On 30 June 2010, he returned to the finance portfolio in the cabinet of President Benigno S. Aquino III. With Purisima leading Aquino's economic management team, the Philippine economy has kept a 6-year running growth average of 6.2%, its fastest run in 40 years. Under the Aquino administration, the Philippines has also been enjoying strengthening investor and consumer confidence, upgraded to a notch above investment grade by Standard & Poor's and to investment grade by Moody's, Fitch, the National Information and Credit Evaluation (NICE) Investors Service, and the Japan Credit Rating Agency. With 24 positive credit rating actions since 2010, the Philippines is so far the world's most upgraded sovereign. Increased confidence on the Philippines’ prospects has led to a sixfold jump in foreign direct investments (FDIs), from $1.07 billion in 2010 to $6.20 billion in 2014.

Under Purisima's watch, the Philippines' debt as a percentage to GDP fell to a historic low of 44.8% as of 2015, a 10 percentage point decline from the 54.8% posted in 2009 before the Aquino administration took over with a governance philosophy espousing fiscal responsibility. Purisima was also a key champion of the Sin Tax Reform Law passed in 2013, which as of October 2015 has already raised an additional P149.5 billion in incremental revenues from excise taxes on the consumption of tobacco and alcohol products, which are then poured into the Aquino administration's universal health care program. As of 2015, the national Philippine government's deficit was contained to a healthy 0.9% of GDP, while tax effort as a percentage of GDP rose from 12.1% in 2010 to 13.7%, achieved through revenue administration reforms and tougher enforcement.

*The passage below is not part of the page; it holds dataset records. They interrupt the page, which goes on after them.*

Lemma erase_count v el : increasing v -> (erase v el).2 = count v el.
Proof.
  unfold count. intros Hv. transitivity (if contains v el then 1 else 0); [|unfold contains; by destruct (find v el)].
  induction v as [|y v IH]; [done|]. rewrite erase_cons, contains_cons.
  apply increasing_cons in Hv as [Hv _].
  destruct (ltb y el); cbn; [auto|]. case_decide; by case_bool_decide.
Qed.

Lemma push_or_insert_spec v el : increasing v ->
  increasing (push_or_insert v el) /\ forall x, x ∈ push_or_insert v el <-> x = el \/ x ∈ v.
Proof.
  intros Hv. unfold push_or_insert. destruct (last v) as [m|] eqn:Em.
  2: { split; [by apply insert_increasing|]. intros. apply elem_insert. }
  destruct (ltb m el) eqn:E; [|split; [by apply insert_increasing|intros; apply elem_insert]].
  split; [|set_solver]. apply last_Some in Em as [l ->]. rewrite increasing_snoc. split; [done|].
  apply increasing_snoc in Hv as [_ Hl]. rewrite Forall_app. split; [|by repeat constructor].
  eapply Forall_impl; [done|]. intros z Hz. by apply (ltb_trans _ m).
Qed.

Lemma insert_range_spec els : forall v, increasing v ->
  increasing (insert_range v els) /\ forall x, x ∈ insert_range v els <-> x ∈ els \/ x ∈ v.
Proof.
  induction els as [|e els IH]; intros v Hv; cbn; [set_solver|].
  destruct (push_or_insert_spec v e Hv) as [Hp He]. destruct (IH _ Hp) as [Hi Hx].
  split; [done|]. intros x. unfold insert_range in Hx. rewrite Hx, He. set_solver.
Qed.

(** *** Bulk insertion *)

(** The reference: the union of two sorted vectors given from the back. *)
Fixpoint runion (a b : list T) {struct a} : list T :=
  let fix go_b (b : list T) : list T :=
    match a, b with
    | x :: a', y :: b' =>
        if ltb x y then y :: go_b b' else if decide (x = y) then x :: runion a' b' else x :: runion a' b
    | [], _ => b
    | _, [] => a
    end in
  go_b b.

Lemma runion_nil_l b : runion [] b = b.
Proof. by destruct b. Qed.
Lemma runion_nil_r a : runion a [] = a.
Proof. by destruct a. Qed.
Lemma runion_cons x a y b :
  runion (x :: a) (y :: b) =
    if ltb x y then y :: runion (x :: a) b
    else if decide (x = y) then x :: runion a b else x :: runion a (y :: b).
Proof. done. Qed.

Lemma runion_length a b : length a <= length (runion a b).
Proof.
  revert b. induction a as [|x a IHa]; [intros; cbn; lia|].
  induction b as [|y b IHb]; [cbn; lia|]. rewrite runion_cons.
  destruct (ltb x y); [cbn in *; lia|]. case_decide; cbn; [specialize (IHa b)|specialize (IHa (y :: b))]; lia.
Qed.

Lemma elem_runion a b x : x ∈ runion a b <-> x ∈ a \/ x ∈ b.
Proof.
  revert b. induction a as [|y a IHa]; intros b; [rewrite runion_nil_l; set_solver|].
  induction b as [|z b IHb]; [rewrite runion_nil_r; set_solver|]. rewrite runion_cons.
  destruct (ltb y z); [rewrite elem_of_cons, IHb; set_solver|].
  case_decide; rewrite elem_of_cons, IHa; set_solver.
Qed.

(** Vectors read from the back decrease. *)
Lemma rev_cons_increasing x l : increasing (rev (x :: l)) <-> increasing (rev l) /\ Forall (fun y => y ≺ x) l.
Proof.
  cbn. rewrite increasing_snoc, !Forall_forall.
  split; intros [? Hx]; split; try done; intros y Hy; apply Hx;
    by apply list_elem_of_In; apply list_elem_of_In in Hy; rewrite <- in_rev in *.
Qed.

Lemma runion_increasing a b :
  increasing (rev a) -> increasing (rev b) -> increasing (rev (runion a b)).
Proof.
  revert b. induction a as [|x a IHa]; intros b Ha; [by rewrite runion_nil_l|].
  induction b as [|y b IHb]; intros Hb; [by rewrite runion_nil_r|]. rewrite runion_cons.
  pose proof Ha as [Ha' Hx]%rev_cons_increasing. pose proof Hb as [Hb' Hy]%rev_cons_increasing.
  rewrite Forall_forall in Hx, Hy.
  destruct (ltb x y) eqn:E; [|case_decide as D]; rewrite rev_cons_increasing, Forall_forall; split; auto;
    intros z [Hz|Hz]%elem_runion; auto.
  - apply elem_of_cons in Hz as [->|Hz]; [done|]. by eapply ltb_trans; [apply Hx|].
  - subst. auto.
  - apply ltb_flip in E; [|done]. apply elem_of_cons in Hz as [->|Hz]; [done|].
    by eapply ltb_trans; [apply Hy|].
Qed.

Lemma rev_take_S (l : list T) n x : l !! n = Some x -> rev (take (S n) l) = x :: rev (take n l).
Proof. intros E. by rewrite (take_S_r _ _ _ E), rev_app_distr. Qed.

Lemma at_nat (v : list T) n x : v !! n = Some x -> at_ v (Z.of_nat (S n) - 1) = Ok x.
Proof.
  intros E. unfold at_. destruct (Z.ltb_spec (Z.of_nat (S n) - 1) 0); [lia|].
  replace (Z.to_nat (Z.of_nat (S n) - 1)) with n by lia. by rewrite E.
Qed.

Lemma drop_insert_self (v : list T) i y : i < length v -> drop i (<[i:=y]> v) = y :: drop (S i) v.
Proof.
  intros Hi. rewrite (drop_S _ y i) by (by rewrite list_lookup_insert_eq by lia).
  by rewrite drop_insert_lt by lia.
Qed.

Purisima also oversaw a vast expansion of fiscal space, growing government revenues by 75% in 5 years from P1.208 trillion to P2.109 trillion, enabling the education budget of the government to double within the period. The health budget was also tripled, resulting to improvements in health facilities and the expansion of national health insurance coverage to 93.5 of 100 million Filipinos, up from only 47.1 million Filipinos in 2010. The Philippines also hit its infrastructure spending goal matched at 5% of GDP as of 2016, up by more than 4 times since 2010. The social services budget, used to fund the country's successful conditional cash transfer (CCT) program named the Pantawid Pamilyang Pilipino Program (4Ps), has within 5 years shot up by 9 times to cover what is now 4.62 million households.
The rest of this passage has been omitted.